▶ [Task details]: Copy down all of the data underneath, exactly as shown.

***** Information shown *****

Lemma addChildren_keep (depth : nat) (path : string)
      (entries todo : list Dirent) (acc kids : JsMap.t DirectoryNode) :
  (forall nm p t, buildNode env depth nm p = Done t ->
                  ShowsDisk env t /\ nodeName t = nm /\ nodePath t = p) ->
  incl todo entries ->
  foldM (addChild env depth path) todo acc = Done kids ->
  (forall k child,
      In (k, child) acc ->
      In (mkDirent k true) entries
      /\ Str.startsWith k "." = false
      /\ nodeName child = k
      /\ nodePath child = Path.join [path; k]
      /\ ShowsDisk env child) ->
  (forall k child,
      In (k, child) kids ->
      In (mkDirent k true) entries
      /\ Str.startsWith k "." = false
      /\ nodeName child = k
      /\ nodePath child = Path.join [path; k]
      /\ ShowsDisk env child)
  /\ (forall k, In k (JsMap.keys acc) -> In k (JsMap.keys kids))
  /\ (forall entry,
         In entry todo ->
         entryIsDirectory entry = true ->
         Str.startsWith (entryName entry) "." = false ->
         In (entryName entry) (JsMap.keys kids)).
Proof.
  intros Hbuild. revert acc.
  induction todo as [|e todo IH]; intros acc Hincl; cbn [foldM].
  - intros [= <-] Hacc. split; [exact Hacc | split; [auto | intros ? []]].
  - destruct (addChild env depth path acc e) as [acc1| | | |] eqn:He;
      try discriminate.
    cbn [bind]. intros Hrest Hacc.
    destruct (addChild_keeps depth path entries acc acc1 e Hbuild
                (Hincl e (or_introl eq_refl)) He Hacc)
      as (Hacc1 & Hgrow1 & Hnew1).
    destruct (IH acc1 (fun x Hx => Hincl x (or_intror Hx)) Hrest Hacc1)
      as (Hkids & Hgrow & Hnew).
    split; [exact Hkids|]. split; [auto|].
    intros entry [<- | Hin] Hdir Hdot; auto.
Qed.

(** The tree the builder returns shows the disk. *)
Lemma buildNode_shows (depth : nat) (nm path : string) (t : DirectoryNode) :
  buildNode env depth nm path = Done t ->
  ShowsDisk env t /\ nodeName t = nm /\ nodePath t = path.
Proof.
  revert nm path t. induction depth as [|depth IH]; intros nm path t;
    [discriminate|].
  rewrite buildNode_unfold.
  destruct (readdir env path) as [entries|] eqn:Hdir; [|discriminate].
  destruct (foldM (addChild env depth path) entries JsMap.empty)
    as [kids| | | |] eqn:Hkids; try discriminate.
  cbn [bind]. intros [= <-].
  destruct (addChildren_keep depth path entries entries JsMap.empty kids
              IH (incl_refl _) Hkids) as (Hall & _ & Hnew);
    [intros ? ? []|].
  split; [|split; reflexivity].
  now apply ShowsDiskNode with (entries := entries).
Qed.

(** On a disk that can be got through, the children of a directory are
    built, and are the same whatever the bound, once it is large enough. *)
Lemma addChildren_total (levels : nat) (path : string)
      (todo : list Dirent) (acc : JsMap.t DirectoryNode) :
  (forall nm p,
      listable env levels p = true ->
      exists t, forall depth, levels <= depth ->
                              buildNode env depth nm p = Done t) ->
  forallb
    (fun entry =>
       negb (entryIsDirectory entry
             && negb (Str.startsWith (entryName entry) "."))
       || listable env levels (Path.join [path; entryName entry]))
    todo = true ->
  exists kids, forall depth,
      levels <= depth ->
      foldM (addChild env depth path) todo acc = Done kids.
Proof.
  intros Hbuild. revert acc.
  induction todo as [|e todo IH]; intros acc; cbn [forallb foldM].
  - intros _. now exists acc.
  - rewrite andb_true_iff. intros [He Htodo]. unfold addChild at 1.
    destruct (entryIsDirectory e
              && negb (Str.startsWith (entryName e) ".")) eqn:Hdir.
    + simpl in He.
      destruct (Hbuild (entryName e) _ He) as [child Hchild].
      destruct (IH (JsMap.set (entryName e) child acc) Htodo)
        as [kids Hkids].
      exists kids. intros depth Hdepth.
      rewrite (Hchild depth Hdepth). cbn [bind]. now apply Hkids.
    + destruct (IH acc Htodo) as [kids Hkids].
      exists kids. intros depth Hdepth. cbn [bind]. now apply Hkids.
Qed.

*****

▶ [Expected output]:
Lemma addChildren_keep (depth : nat) (path : string)
      (entries todo : list Dirent) (acc kids : JsMap.t DirectoryNode) :
  (forall nm p t, buildNode env depth nm p = Done t ->
                  ShowsDisk env t /\ nodeName t = nm /\ nodePath t = p) ->
  incl todo entries ->
  foldM (addChild env depth path) todo acc = Done kids ->
  (forall k child,
      In (k, child) acc ->
      In (mkDirent k true) entries
      /\ Str.startsWith k "." = false
      /\ nodeName child = k
      /\ nodePath child = Path.join [path; k]
      /\ ShowsDisk env child) ->
  (forall k child,
      In (k, child) kids ->
      In (mkDirent k true) entries
      /\ Str.startsWith k "." = false
      /\ nodeName child = k
      /\ nodePath child = Path.join [path; k]
      /\ ShowsDisk env child)
  /\ (forall k, In k (JsMap.keys acc) -> In k (JsMap.keys kids))
  /\ (forall entry,
         In entry todo ->
         entryIsDirectory entry = true ->
         Str.startsWith (entryName entry) "." = false ->
         In (entryName entry) (JsMap.keys kids)).
Proof.
  intros Hbuild. revert acc.
  induction todo as [|e todo IH]; intros acc Hincl; cbn [foldM].
  - intros [= <-] Hacc. split; [exact Hacc | split; [auto | intros ? []]].
  - destruct (addChild env depth path acc e) as [acc1| | | |] eqn:He;
      try discriminate.
    cbn [bind]. intros Hrest Hacc.
    destruct (addChild_keeps depth path entries acc acc1 e Hbuild
                (Hincl e (or_introl eq_refl)) He Hacc)
      as (Hacc1 & Hgrow1 & Hnew1).
    destruct (IH acc1 (fun x Hx => Hincl x (or_intror Hx)) Hrest Hacc1)
      as (Hkids & Hgrow & Hnew).
    split; [exact Hkids|]. split; [auto|].
    intros entry [<- | Hin] Hdir Hdot; auto.
Qed.

(** The tree the builder returns shows the disk. *)
Lemma buildNode_shows (depth : nat) (nm path : string) (t : DirectoryNode) :
  buildNode env depth nm path = Done t ->
  ShowsDisk env t /\ nodeName t = nm /\ nodePath t = path.
Proof.
  revert nm path t. induction depth as [|depth IH]; intros nm path t;
    [discriminate|].
  rewrite buildNode_unfold.
  destruct (readdir env path) as [entries|] eqn:Hdir; [|discriminate].
  destruct (foldM (addChild env depth path) entries JsMap.empty)
    as [kids| | | |] eqn:Hkids; try discriminate.
  cbn [bind]. intros [= <-].
  destruct (addChildren_keep depth path entries entries JsMap.empty kids
              IH (incl_refl _) Hkids) as (Hall & _ & Hnew);
    [intros ? ? []|].
  split; [|split; reflexivity].
  now apply ShowsDiskNode with (entries := entries).
Qed.

(** On a disk that can be got through, the children of a directory are
    built, and are the same whatever the bound, once it is large enough. *)
Lemma addChildren_total (levels : nat) (path : string)
      (todo : list Dirent) (acc : JsMap.t DirectoryNode) :
  (forall nm p,
      listable env levels p = true ->
      exists t, forall depth, levels <= depth ->
                              buildNode env depth nm p = Done t) ->
  forallb
    (fun entry =>
       negb (entryIsDirectory entry
             && negb (Str.startsWith (entryName entry) "."))
       || listable env levels (Path.join [path; entryName entry]))
    todo = true ->
  exists kids, forall depth,
      levels <= depth ->
      foldM (addChild env depth path) todo acc = Done kids.
Proof.
  intros Hbuild. revert acc.
  induction todo as [|e todo IH]; intros acc; cbn [forallb foldM].
  - intros _. now exists acc.
  - rewrite andb_true_iff. intros [He Htodo]. unfold addChild at 1.
    destruct (entryIsDirectory e
              && negb (Str.startsWith (entryName e) ".")) eqn:Hdir.
    + simpl in He.
      destruct (Hbuild (entryName e) _ He) as [child Hchild].
      destruct (IH (JsMap.set (entryName e) child acc) Htodo)
        as [kids Hkids].
      exists kids. intros depth Hdepth.
      rewrite (Hchild depth Hdepth). cbn [bind]. now apply Hkids.
    + destruct (IH acc Htodo) as [kids Hkids].
      exists kids. intros depth Hdepth. cbn [bind]. now apply Hkids.
Qed.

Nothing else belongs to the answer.